Power - Investors King
  • Discos Knock Obaseki Over Row With BEDC Boss

The Association of Nigerian Electricity Distributors has expressed its displeasure over the recent treatment meted out to the Managing Director of Benin Electricity Distribution Company, Mrs Funke Osibodu, by the Edo State Governor, Mr Godwin Obaseki.

Obaseki, on Tuesday, had ordered Osibodu to leave his office for “failing to meet obligations to electricity consumers in Edo and throwing the state into darkness for weeks.”

The mild drama was said to have played out while the governor was receiving members of the House of Representatives Committee on Power who were in the Government House on a courtesy visit.

But ANED, the umbrella body of the 11 electricity distribution companies in the country, described the governor’s outburst as unfair.

The Executive Director for Research and Advocacy, ANED, Chief Sunday Oduntan, said in a statement, “What is most unfortunate about the whole episode is that there is a misunderstanding about how the power sector works and this has led to the governor’s unfair expectations from the BEDC.

“With the upcoming elections and everyone looking for scapegoats, I cannot also rule out that local politics may be involved in this case and that is highly unfortunate.”

Oduntan noted that governor mentioned that the state was generating over 600 megawatts and as such should not be encountering power supply challenges.

“However, he needs to understand that the power generated at Azura or any other power plant in the country for that matter is first sent to the national grid from where it is redistributed to different Discos for distribution to customers,” he added.

According to him, Benin Disco is only entitled to nine per cent of the power sent out from the national grid and so it is clear that the Disco does not have the power to retain the 600MW generated by Azura.

The ANED spokesman said, “More interesting is the fact that out of this nine per cent, over 40 per cent of it is distributed within Edo State as the host community of the Disco. The other three states in the franchise area – Delta, Ekiti and Ondo – share the remaining 60 per cent.

“You can clearly see, therefore, that Edo State enjoys the lion share of what the Disco gets already. To allocate more to Edo – which is what the governor is advocating – will be grossly unfair to the other states.”
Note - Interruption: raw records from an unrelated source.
Lemma friend_torrent_checked_witness :
  exists hash data origin t, sample_fetch.1 = Ok (Some (hash, data, origin)) /\
    read_from_bytes shared_body = Ok t /\ hash = @info_hash prefix_digests t /\
    @verify_single_file text_urls prefix_digests sample_files sample_path t = Ok true.
Proof.
  assert (bool_decide (is_Some (res_ok sample_fetch.1 ≫= id)) = true) as Hs by (vm_compute; reflexivity).
  destruct sample_fetch as [r w'] eqn:E. destruct r as [[[[hash data] origin]|]|e]; [|discriminate Hs|discriminate Hs].
  unfold sample_fetch in E.
  destruct (@friend_torrent_checked text_urls prefix_digests sample_files willing_client one_friend bare_listing
    sample_seeder sample_paths our_set 4 sample_entry (fresh_world ∅) hash data origin w' E)
    as (claimed & body & t & t' & Hget & _ & Hr & Hh & _ & _ & _ & Hv & _).
  apply (f_equal (fun r => match r with Ok (_, Ok b) => b | _ => [] end)) in Hget. change (shared_body = body) in Hget.
  subst body. exists hash, data, origin, t. split; [reflexivity|]. split; [exact Hr|]. split; [exact Hh|exact Hv].
Defined.

Definition sample_adopt (cache : gmap bytes bytes) : result (list bytes) SeedError * @World text_urls :=
  @adopt text_urls prefix_digests willing_client sample_seeder (bt_info_hash sample_built) our_set (fresh_world cache).

Definition sample_file : bytes := torrent_file_path (bs "/data/torrents") (bt_info_hash sample_built).

Lemma adopt_effect_witness :
  (sample_adopt ∅).1 = Ok [bs "http://a/announce"] /\ w_cache (sample_adopt ∅).2 = <[sample_file := exported_body]> ∅.
Proof.
  assert ((sample_adopt ∅).1 = Ok [bs "http://a/announce"]) as Hr by (vm_compute; reflexivity).
  split; [exact Hr|]. destruct (sample_adopt ∅) as [r w'] eqn:E. cbn in Hr. subst r.
  unfold sample_adopt in E.
  pose proof (@adopt_effect text_urls prefix_digests sample_files willing_client one_friend bare_listing
    sample_seeder (bt_info_hash sample_built) our_set (fresh_world ∅) _ w' E) as (_ & _ & H).
  change (w_cache (fresh_world ∅)) with (∅ : gmap bytes bytes) in H. rewrite lookup_empty in H.
  destruct H as (data & t & Hd & Hr & _ & _ & _ & Hours & _).
  apply (f_equal (fun r => match r with Ok (Some d) => d | _ => [] end)) in Hd. change (exported_body = data) in Hd.
  subst data. apply Hours.
  assert (t_announce <$> res_ok (read_from_bytes exported_body) = Some (Some (bs "http://o/announce/tok"))) as Ha
    by (vm_compute; reflexivity).
  rewrite Hr in Ha. cbn in Ha. injection Ha as ->. reflexivity.
Defined.

(** Adopting a torrent the cache does not have files the operator's own tracker
    in the copy the feed serves, since our own is first in the export by then. *)
Example adopted_cache_names_their_tracker :
  (data ← w_cache (sample_adopt ∅).2 !! sample_file; t ← res_ok (read_from_bytes data); Some (@foreign_tiers text_urls t our_set))
  = Some [bs "http://a/announce"].
Proof. vm_compute. reflexivity. Qed.

(** The write fails, and the pass after it does the same work. *)
Definition sample_refresh (io : list bool) : result AnnounceRefresh SeedError * @World text_urls :=
  @refresh_announce text_urls willing_client sample_seeder (bt_info_hash sample_built) our_set []
    (@mkWorld text_urls sample_db (<[sample_file := shared_body]> ∅) ∅ (mkMemo ∅ None) [] (mkScript io [] [])).

Lemma refresh_retries_witness :
  w_cache (sample_refresh [true; false]).2 = <[sample_file := shared_body]> ∅ /\
  (sample_refresh []).1 = Ok RefreshUpdated /\
  w_confirmed (sample_refresh []).2 = <[bt_info_hash sample_built := our_set]> ∅.
Proof.
  split.
  - assert (res_ok (sample_refresh [true; false]).1 = None) as Hr by (vm_compute; reflexivity).
    destruct (sample_refresh [true; false]) as [[|e] w'] eqn:E; [discriminate Hr|].
    apply (@refresh_retries text_urls prefix_digests sample_files willing_client one_friend bare_listing) in E as (_ & Hc & _).
    exact Hc.
  - assert ((sample_refresh []).1 = Ok RefreshUpdated) as Hr by (vm_compute; reflexivity). split; [exact Hr|].
    destruct (sample_refresh []) as [r w'] eqn:E. cbn in Hr. subst r.
    apply (@refresh_retries text_urls prefix_digests sample_files willing_client one_friend bare_listing) in E
      as (_ & data & t & _ & _ & _ & _ & _ & Hc).
    exact Hc.
Defined.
Oduntan said it was “unfair to attack a Disco that is on record as having the highest number of prepaid meters in the country all in a bid to ensure customers get value for their money as well as to end the practice of estimated billing within its franchise area.”

Meanwhile, two groups and a market women association have praised Obaseki for the “display of courage and defence of the common man.”

According to a statement from the Edo State Government, Mr Edorodion Frank, in a message on behalf of Aisiokuo-Edo Group, commended the governor “for sending clear signals to those onlookers who think you are weak or afraid to take some compelling proactive radical decisions, which are in the overall interest of Edo people, no matter whose ox is gored.”

He said his reactions, on behalf of Edo people, had won the hearts of majority of residents in the state, including the opposition parties and the non-indigenes, particularly the Aisiokuo-Edo group.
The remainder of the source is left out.